Tuesday, February 13, 2007

British implicated in Belfast murders

Colm Heatley:

A former Ulster Volunteer Force man alleged that he and British military handlers organised and took part in a gun attack that left six Catholic men dead.

The attack took place in Belfast, in 1974, during a period in which he claimed to be working with British military intelligence. The man, who uses the pseudoynm John Black, said he was one of a team of four gunmen who opened fire on civilians in the New Lodge area of North Belfast on February 3, 1973.

Six unarmed men from the New Lodge area were killed during the 45 minute attack.

The six killed were Jim Sloan, Jim McCann, Tony Campbell, John Loughran, Brendan Maguire and Ambrose Hardy. Black said that a member of the British Army’s Force Research Unit (FRU) led his three-man UVF team that night and told loyalists to be on stand-by for the attack.

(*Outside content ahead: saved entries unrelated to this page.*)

Lemma Prepend_spec n bq b : queue_inv n bq -> 0 <= n < initialSeqNum - 1 ->
  let '(bq', r) := Prepend bq b in
  queue_inv (n + 1) bq' /\ maxQueueSize bq' = maxQueueSize bq /\
  r = Ok tt /\ contents bq' = b :: contents bq.
Proof.
  intros (Hh & Hnum & Hb & Hd & Hw) Hn. unfold Prepend.
  destruct (persistBatch_ok (db bq) b (seqToKey (nextPrependSeq bq))) as (d' & -> & Hd' & Hw');
    [done|apply plain_seqToKey|apply seqToKey_nonempty|].
  set (item := QItem b _). unfold initialSeqNum in *.
  destruct (match head bq with S h => _ | O => _ end) as [q h] eqn:Eq.
  assert (Hlive : drop h q = item :: live bq /\ (h <= length q)%nat).
  { unfold live. destruct (head bq) as [|h'] eqn:Eh; injection Eq as <- <-; [split; simpl; [done|lia]|].
    rewrite length_insert. split; [|lia].
    rewrite (drop_S _ item) by (apply list_lookup_insert_eq; lia).
    by rewrite drop_insert_lt by lia. }
  destruct Hlive as [Hlive Hlen].
  assert (Hu : nextPrependSeq bq -u 1 = nextPrependSeq bq - 1) by (apply u64_small; uarith).
  split_and!; [|done|done|unfold contents, live; cbn [queue head]; by rewrite Hlive].
  split_and!; cbn [queue head nextAddSeq nextPrependSeq db]; rewrite ?Hu; try seqlia.
  - unfold live. cbn [queue head]. rewrite Hlive. apply numbered_cons; [lia|done].
  - split; [done|]. unfold live. cbn [queue head]. by rewrite Hlive, Hw', Hw.
Qed.

Lemma compact_drop q h : let '(q', h') := compact q h in
  drop h' q' = drop h q /\ ((h <= length q)%nat -> (h' <= length q')%nat).
Proof. unfold compact. destruct (_ && _); split; auto. intros _. apply Nat.le_0_l. Qed.

Lemma Next_spec n bq : queue_inv n bq -> 0 <= n < initialSeqNum - 1 ->
  let '(bq', b) := Next bq in
  queue_inv n bq' /\ maxQueueSize bq' = maxQueueSize bq /\
  contents bq' = tail (contents bq) /\ b = default (MkBatch []) (hd_error (contents bq)).
Proof.
  intros Hinv Hn. unfold Next.
  destruct (queue bq !! head bq) as [item|] eqn:Ei.
  2:{ apply lookup_ge_None in Ei. unfold contents, live.
      by rewrite drop_ge by done. }
  destruct Hinv as (Hh & Hnum & Hb & Hd & Hw).
  assert (Hl : live bq = item :: drop (S (head bq)) (queue bq)) by (by apply drop_S).
  apply lookup_lt_Some in Ei as Hlt.
  pose proof (compact_drop (<[head bq := zero_item]> (queue bq)) (S (head bq))) as Hc.
  destruct (compact _ _) as [q h]. destruct Hc as [Hc Hc'].
  rewrite drop_insert_lt in Hc by lia.
  destruct (Delete_ok (db bq) (ds_NewKey (qi_Key item)) Hd) as [Hd' Hw'].
  destruct (numbered_key (nextPrependSeq bq) (nextAddSeq bq) (live bq) item) as (s & Ek & _);
    [unfold initialSeqNum in *; uarith..|done|rewrite Hl; left|].
  assert (Hlive : live bq = item :: drop h q) by (by rewrite Hl, Hc).
  unfold contents. rewrite Hlive.
  split_and!; try done. rewrite Hlive in Hnum, Hw.
  split_and!; cbn [queue head nextAddSeq nextPrependSeq db]; try done; try seqlia.
  - apply Hc'. rewrite length_insert. lia.
  - by apply numbered_tail in Hnum.
  - split; [done|]. rewrite Hw', Hw, Ek, ds_NewKey_plain by (apply plain_seqToKey || apply seqToKey_nonempty).
    rewrite <- Ek. simpl. apply delete_insert_id.
    apply not_elem_of_list_to_map. rewrite fmap_app, app_nil_r.
    pose proof (numbered_NoDup (nextPrependSeq bq) (nextAddSeq bq) _ ltac:(seqlia) ltac:(seqlia) Hnum) as HN.
    by apply NoDup_cons in HN as [HN _].
Qed.
(** C16: Whatever the background prefetcher has cached so far, [RetrieveForcedIncludedTxs] returns
    what the DA layer itself determines ([retrieve_spec]): nothing before the epoch's last height;
    "height from the future" if any height of the epoch is not there yet; otherwise the non-empty
    blobs of all heights of the epoch in height order with the latest timestamp. *)
Theorem retrieve_cache_transparent start window ns (empty : D) da (r : forcedInclusionRetriever D) h
  (He : ds_healthy empty) (Hv : ds_view empty = ∅) (Hst : is_u64 (fr_daStartHeight r))
  (Hr : reachable start window ns empty da (asyncFetcher r)) :
  (RetrieveForcedIncludedTxs da r h).2 =
  retrieve_spec da (hasForcedInclusionNamespace r) (fr_daStartHeight r) (daEpochSize r) h.
Proof.
  apply retrieve_refines; [|done]. apply prefetch_inv_cache_ok.
  by apply (reachable_inv start window ns empty).
Qed.
(** While the sequencer's DA height is the checkpoint's, every call of [GetNextBatch],
    successful or not, keeps it so and never moves the checkpoint backwards (in the order of DA
    height, then transaction index), provided the retriever answers with heights at or after the
    requested one: no forced transaction is consumed twice. *)
Theorem checkpoint_forward (e : env) s req
  (Ha : aligned s) (Hr : retriever_forward e) (Hfl : filter_lengths e)
  (Hck : 0 <= Checkpoint.DAHeight (checkpoint s) < two64 - 1)
  (Hidx : 0 <= Checkpoint.TxIndex (checkpoint s) < two63)
  (Hmem : let s1 := (refill e s (gr_MaxBytes req)).1 in
          blen (remaining_forced s1 ++ (next_mempool s1).2) < two63) :
  let s' := (GetNextBatch e s req).1 in
  aligned s' /\ ck_le (checkpoint s) (checkpoint s').
Proof.
  assert (Hrefl : ck_le (checkpoint s) (checkpoint s)) by (right; lia).
  unfold GetNextBatch. destruct (negb _); [done|].
  pose proof (refill_forward e s (gr_MaxBytes req) Ha Hr Hck) as HF.
  destruct (refill e s (gr_MaxBytes req)) as [s1 [daH|err]]; destruct HF as (E1 & A1 & HF);
    [|simpl; by rewrite E1]. specialize (HF daH eq_refl). simpl in Hmem.
  destruct (next_mempool_ck s1) as (E2 & D2 & C2). destruct (next_mempool s1) as [s2 mem].
  simpl in E2, D2, C2, Hmem. set (forced := remaining_forced s1) in *.
  set (ss := filter_statuses _ _ _ _).
  assert (Hss : length ss = length (forced ++ mem)) by (by apply length_filter_statuses).
  rewrite reads_in_range by done.
  destruct (filter_loop_spec (length forced) ss (forced ++ mem)) as (_ & _ & Fc);
    [done|rewrite length_app; lia|unfold two63, two64 in *; lia|].
  pose proof (consumed_prefix_le (take (length forced) ss)) as Hk. rewrite length_take in Hk.
  rewrite Fc. set (k := consumed_prefix _) in *.
  destruct (requeue_ck s2 (postponedMempoolTxs (length forced) ss (forced ++ mem))) as (E3 & D3 & C3).
  set (s3 := requeue s2 _) in *.
  assert (H4 : let s4 := (if (0 <? daH) || (0 <? length forced)%nat
      then advance_checkpoint s3 daH (Z.of_nat k) else (s3, 0, Ok tt)).1.1 in
    aligned s4 /\ ck_le (checkpoint s) (checkpoint s4)).
  { assert (A3 : aligned s3) by (unfold aligned in *; congruence).
    assert (Hck3 : checkpoint s3 = checkpoint s) by congruence.
    destruct (_ || _) eqn:Ec; [|simpl; by rewrite Hck3]. rewrite <- Hck3.
    unfold blen in Hmem. rewrite length_app in Hmem.
    apply advance_checkpoint_forward; rewrite ?Hck3; try done; try lia.
    - unfold two63, two64 in *; lia.
    - destruct HF as [Hd [Hle|[-> Hnil]]]; [lia|]. rewrite Hnil in Ec. done. }
  destruct (if (0 <? daH) || _ then _ else _) as [[s4 ts] saved]. simpl in H4.
  destruct saved; [|done]. by destruct (_ && _).
Qed.

End progress.

End Single.

(** ** The based sequencer *)

Module Based.

Section based.
Context {D : Type} `{Datastore D} `{ProtoCodec Checkpoint.pb_Checkpoint}.

Record BasedSequencer := {
  fiStart : Z;
  daHeight : Z;
  checkpointStore : Checkpoint.CheckpointStore D;
  checkpoint : Checkpoint.Checkpoint;
  currentBatchTxs : list bytes;
  currentDAEndTime : Z;
  currentEpochTxCount : Z;
}.

Definition set_ck cs ck s := {| fiStart := fiStart s; daHeight := daHeight s; checkpointStore := cs;
  checkpoint := ck; currentBatchTxs := currentBatchTxs s; currentDAEndTime := currentDAEndTime s;
  currentEpochTxCount := currentEpochTxCount s |}.
Definition SetDAHeight h s := {| fiStart := fiStart s; daHeight := h;
  checkpointStore := checkpointStore s; checkpoint := checkpoint s;
  currentBatchTxs := currentBatchTxs s; currentDAEndTime := currentDAEndTime s;
  currentEpochTxCount := currentEpochTxCount s |}.
Definition set_epoch txs endTime s := {| fiStart := fiStart s; daHeight := daHeight s;
  checkpointStore := checkpointStore s; checkpoint := checkpoint s; currentBatchTxs := txs;
  currentDAEndTime := endTime; currentEpochTxCount := blen txs |}.
Definition clear_batch s := {| fiStart := fiStart s; daHeight := daHeight s;
  checkpointStore := checkpointStore s; checkpoint := checkpoint s; currentBatchTxs := [];
  currentDAEndTime := currentDAEndTime s; currentEpochTxCount := currentEpochTxCount s |}.
(* ===== verification/Types.v ===== *)
(** Block types and their serialization (types/data.go, header.go, signer.go,
    serialization.go, p2p_envelope.go): conversion to and from protobuf
    messages, the legacy header fields carried as unknown fields, and the
    legacy binary encoding.

    The protobuf runtime is [ProtoCodec]; protowire and the libp2p public keys
    are the classes [Protowire] and [PubKeys] below.  A nil slice is the empty
    list except in [LegacyHeaderFields], where the source tests for nil. *)

From S2P Require Import Prelude Interfaces.

(** ** protowire *)

Inductive wire_type := VarintType | Fixed32Type | Fixed64Type | BytesType | StartGroupType | EndGroupType.
#[global] Instance wire_type_eq_dec : EqDecision wire_type.
Proof. solve_decision. Defined.

Class Protowire := {
  AppendTag : Z -> wire_type -> bytes;        (* the bytes appended *)
  AppendVarint : Z -> bytes;
  ConsumeTag : bytes -> option (Z * wire_type * nat);
  ConsumeBytes : bytes -> option (bytes * nat);
  ConsumeFieldValue : Z -> wire_type -> bytes -> option nat;
}.
(** The error of the marshaller is ignored: it leaves a nil slice. *)
Definition marshal_or_nil (d : Data) : bytes :=
  match Data_MarshalBinary d with Ok bz => bz | Err _ => [] end.
Definition Data_Hash (d : Data) : bytes := leafHashOpt (marshal_or_nil d).
Definition DACommitment (d : Data) : bytes :=
  leafHashOpt (marshal_or_nil {| dt_Metadata := None; Txs := Txs d |}).

(** ** Signers *)

Definition NewSigner (k : K) : res (Signer K) :=
  let? bz := pk_Raw k in
  let? marshalled := pk_Marshal k in
  Ok {| PubKey := Some k; Address := sha256_Sum256 bz; marshalledPubKey := marshalled |}.
Definition KeyAddress (k : K) : bytes :=
  match pk_Raw k with Ok bz => sha256_Sum256 bz | Err _ => [] end.

(** ** Data *)

Definition Signature_ValidateBasic (signature : bytes) : res unit :=
  match signature with [] => Err ErrSignatureEmpty | _ => Ok tt end.

(** [Validate(header, data)] *)
Definition Validate (header : SignedHeader K) (data : Data) : res unit :=
  let h := sh_Header header in
  let metadata_ok :=
    match dt_Metadata data with
    | None => true
    | Some m => bool_decide (hd_ChainID h = md_ChainID m) && (hd_Height h =? md_Height m)
                && (unix_time (hd_Time h) =? unix_time (md_Time m))
    end in
  if negb metadata_ok then Err (EMsg "header and data do not match")
  else if negb (bytes_Equal (DACommitment {| dt_Metadata := None; Txs := Txs data |}) (DataHash h))
  then Err (EMsg "dataHash from the header does not match with hash of the block's data")
  else Ok tt.

(** [d.Verify(untrusted)]; reading the last data hash of data without metadata
    dereferences nil. *)
Definition Data_Verify (d : Data) (untrusted : option Data) : res unit :=
  match untrusted with
  | None => Err (EMsg "untrusted block cannot be nil")
  | Some u =>
      match dt_Metadata u with
      | None => Err nil_deref
      | Some m => if bytes_Equal (Data_Hash d) (LastDataHash m) then Ok tt
                  else Err (EMsg "data hash of the trusted data does not match")
      end
  end.

Definition Data_Validate (now : Z) (d : Data) : res unit :=
  match dt_Metadata d with
  | None => Err (EMsg "data metadata cannot be nil")
  | Some m =>
      if bool_decide (md_ChainID m = EmptyString) then Err (EMsg "chain ID cannot be empty")
      else if md_Height m =? 0 then Err (EMsg "height cannot be zero")
      else if md_Time m =? 0 then Err (EMsg "timestamp cannot be zero")
      else if now + MaxClockDrift <? unix_time (md_Time m)
      then Err (EMsg "timestamp too far in future")
      else Ok tt
  end.

Definition TxsByteSize (d : Data) : Z := foldl (fun n tx => n + blen tx) 0 (Txs d).

(** ** Headers *)

Definition Header_Verify (h untrstH : Header) : res unit :=
  if negb (bytes_Equal (ProposerAddress untrstH) (ProposerAddress h))
  then Err (EWrap "verify" ErrProposerVerificationFailed) else Ok tt.

Definition Header_ValidateBasic (now : Z) (h : Header) : res unit :=
  match ProposerAddress h with
  | [] => Err ErrNoProposerAddress
  | _ =>
      if hd_Time h =? 0 then Err (EWrap "timestamp cannot be zero" ErrInvalidTimestamp)
      else if now + MaxClockDrift <? unix_time (hd_Time h)
      then Err (EWrap "timestamp too far in future" ErrInvalidTimestamp)
      else Ok tt
  end.

Definition isAdjacent (sh untrstH : SignedHeader K) : bool :=
  (hd_Height (sh_Header sh) +u 1) =? hd_Height (sh_Header untrstH).
Definition verifyHeaderHash (sh untrstH : SignedHeader K) : res unit :=
  if bytes_Equal (Header_Hash (sh_Header sh)) (LastHeaderHash (sh_Header untrstH)) then Ok tt
  else Err (EWrap "verification error" ErrLastHeaderHashMismatch).
Definition SignedHeader_Verify (sh untrstH : SignedHeader K) : res unit :=
  let? _ := wrap_err "verify" (Header_Verify (sh_Header sh) (sh_Header untrstH)) in
  if isAdjacent sh untrstH then verifyHeaderHash sh untrstH else Ok tt.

Black, who served two prison sentences for UVF activities and is in ill health after a stroke three years ago, said he would stand over his claims in a public forum.

The families of the victims said the claims opened the possibility of legal action against the British government.

The deaths were the subject of a community-based public inquiry in 2002. It was led by an international panel including human-rights lawyer Gareth Peirce and American lawyer Ed Lynch. The inquiry found evidence of British army collusion in the night’s events.

The inquiry dismissed the British government’s official version of events, which said the deaths were the result of a gun battle with the IRA. Black told The Sunday Business Post that his FRU handler, ‘Mike’, phoned him on the day of the shootings. ‘‘He rang and told me that something was planned for that night, and our role in it was to create the impression that the New Lodge was under attack from loyalists,” Black said.

‘‘Later I listened with him to the military radio until a code came over it, which was the cue for us to start shooting. Me and two other UVF men were positioned in an entry close to Edlingham Street, beside the New Lodge and Mike was in charge. The four of us fired shots for around 15minutes, then we went to a different point at Edlingham Street where regular British soldiers were firing into the area.

‘‘We stood with them and Mike fired shots from there.” Black said that the attack was designed to draw the local IRA into a gun battle with the British troops, who were using a new night vision telescope, known as a ‘star-scope’. Spokesman for the families John Loughran said he was hopeful that Black’s claims could help ‘‘uncover the truth’’.

‘‘It is the families’ view that these killings were sanctioned at the highest political levels in Whitehall,” he said. ‘‘Now that this has been acknowledged by someone involved in the murky underworld of British military intelligence, this must be considered as new evidence. This is the basis for a new investigation into the killings of six innocent men.”